[[ SOURCE INFORMATION open ]]

(** * Ranked-ballot election resolvers: plurality, IRV, RCV, pairwise preference

    A shallow embedding of [plurality_v_rcv.py] and the verification of its
    specification.  Candidates are Python integers ([Z]); counts and lengths
    are natural numbers.  Python exceptions are values of an error monad. *)

From Stdlib Require Import List ZArith Arith Lia Bool Permutation FinFun.
Import ListNotations.

(** ** Python outcomes *)

(** The exceptions the resolvers can raise.  [RuntimeError] is what a
    [StopIteration] escaping from [next] inside a generator expression turns
    into. *)
Inductive exn : Type :=
| IndexError
| ValueError
| TypeError
| RuntimeError.

(** Outcome of running a piece of the program: a value, an exception, or
    [OutOfRounds] when the round budget given to a [while] loop is used up
    ([OutOfRounds] is never a Python outcome; see [irv_fuel_enough]). *)
Inductive py (A : Type) : Type :=
| Ret (a : A)
| Raise (x : exn)
| OutOfRounds.

Arguments Ret {A} a.
Arguments Raise {A} x.
Arguments OutOfRounds {A}.

Definition bind {A B : Type} (m : py A) (k : A -> py B) : py B :=
  match m with
  | Ret a => k a
  | Raise x => Raise x
  | OutOfRounds => OutOfRounds
  end.

Notation "x <- m ;; k" := (bind m (fun x => k))
  (at level 61, m at next level, right associativity).

(** A generator consumed from left to right: the first failing element
    raises. *)
Fixpoint traverse {A B : Type} (f : A -> py B) (l : list A) : py (list B) :=
  match l with
  | [] => Ret []
  | a :: l' => b <- f a ;; bs <- traverse f l' ;; Ret (b :: bs)
  end.

(** ** Ballots *)

Definition candidate := Z.
Definition vote := list candidate.
Definition election := list vote.

(** [x in candidates] *)
Definition mem (x : candidate) (l : list candidate) : bool :=
  existsb (Z.eqb x) l.

(** [seq[0]] on a list *)
Definition subscript0 {A : Type} (l : list A) : py A :=
  match l with
  | [] => Raise IndexError
  | x :: _ => Ret x
  end.

(** [max(...)] and [min(...)] of a sequence of counts; both raise
    [ValueError] on an empty one. *)
Definition pymax (l : list nat) : py nat :=
  match l with
  | [] => Raise ValueError
  | x :: r => Ret (fold_left Nat.max r x)
  end.

Definition pymin (l : list nat) : py nat :=
  match l with
  | [] => Raise ValueError
  | x :: r => Ret (fold_left Nat.min r x)
  end.

(** ** collections.Counter

    A Counter is a dict: keys are unique and kept in insertion order, which
    [items()], [values()] and [most_common] follow. *)
Module Counter.

Definition t := list (candidate * nat).

(** [c[k] += 1] *)
Fixpoint incr (k : candidate) (c : t) : t :=
  match c with
  | [] => [(k, 1)]
  | (k', n) :: r =>
      if Z.eqb k k' then (k', S n) :: r else (k', n) :: incr k r
  end.

(** [Counter(iterable)] *)
Definition of_list (xs : list candidate) : t :=
  fold_left (fun c k => incr k c) xs [].

(** [c[k]]: a missing key reads as 0 and is not inserted. *)
Fixpoint get (c : t) (k : candidate) : nat :=
  match c with
  | [] => 0
  | (k', n) :: r => if Z.eqb k k' then n else get r k
  end.

Definition items (c : t) : list (candidate * nat) := c.
Definition keys (c : t) : list candidate := map fst c.
Definition values (c : t) : list nat := map snd c.

(** [max(items, key=itemgetter(1))]: the first entry with the largest
    count. *)
Fixpoint first_max (best : candidate * nat) (l : t) : candidate * nat :=
  match l with
  | [] => best
  | kv :: r => if snd best <? snd kv then first_max kv r else first_max best r
  end.

(** [c.most_common(1)], i.e. [heapq.nlargest(1, c.items(), key=...)] *)
Definition most_common_1 (c : t) : list (candidate * nat) :=
  match c with
  | [] => []
  | kv :: r => [first_max kv r]
  end.

(** Keys are unique and every stored count is positive. *)
Definition wf (c : t) : Prop :=
  NoDup (keys c) /\ forall k n, In (k, n) c -> 1 <= n.

End Counter.

(** ** The program *)

(** [candidates_for_election]: the frozenset of all candidates, listed
    without repetition.  The order in which a frozenset is iterated is left
    open by Python; no result below depends on it
    ([irv_from_any_order], [rcv_from_any_order]). *)
Definition candidates_for_election (e : election) : list candidate :=
  nodup Z.eq_dec (concat e).

(** [plurality] *)
Definition plurality (e : election) : py (option candidate) :=
  firsts <- traverse (fun vote : vote => subscript0 vote) e ;;
  let counts := Counter.of_list firsts in
  winning_score <- pymax (Counter.values counts) ;;
  let winners :=
    map fst (filter (fun cv => snd cv =? winning_score) (Counter.items counts)) in
  if 1 <? length winners then Ret None
  else w <- subscript0 winners ;; Ret (Some w).

(** The variable [candidates] of [irv] and [rcv] first holds a frozenset and,
    from the first round on, a list.  Both have a length and can be
    iterated; only the list can be subscripted. *)
Inductive pyseq : Type :=
| FrozenSet (l : list candidate)
| PyList (l : list candidate).

Definition elems (s : pyseq) : list candidate :=
  match s with
  | FrozenSet l => l
  | PyList l => l
  end.

(** [next(v for v in vote if v in candidates)] inside the generator handed
    to [Counter] *)
Definition top_active (candidates : list candidate) (v : vote) : py candidate :=
  match find (fun x => mem x candidates) v with
  | Some x => Ret x
  | None => Raise RuntimeError
  end.

(** [Counter(next(...) for vote in election)] *)
Definition round_scores (candidates : list candidate) (e : election)
  : py Counter.t :=
  tops <- traverse (top_active candidates) e ;;
  Ret (Counter.of_list tops).

(** The last two lines of a round: the losing score and the survivors. *)
Definition survivors (scores : Counter.t) (candidates : list candidate)
  : py (list candidate) :=
  losing_score <- pymin (map (Counter.get scores) candidates) ;;
  Ret (filter (fun c => losing_score <? Counter.get scores c) candidates).

(** The [while len(candidates) > 1] loop of [irv], run for at most [fuel]
    rounds. *)
Fixpoint irv_loop (fuel : nat) (e : election) (candidates : pyseq)
  : py pyseq :=
  if length (elems candidates) <=? 1 then Ret candidates
  else
    match fuel with
    | 0 => OutOfRounds
    | S fuel' =>
        scores <- round_scores (elems candidates) e ;;
        rest <- survivors scores (elems candidates) ;;
        irv_loop fuel' e (PyList rest)
    end.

[[ SOURCE INFORMATION closed ]]

■ TASK TO CARRY OUT ■
Please show every line above that includes the word "incr".

■ EXERCISE RESPONSE ■
Fixpoint incr (k : candidate) (c : t) : t :=
      if Z.eqb k k' then (k', S n) :: r else (k', n) :: incr k r
  fold_left (fun c k => incr k c) xs [].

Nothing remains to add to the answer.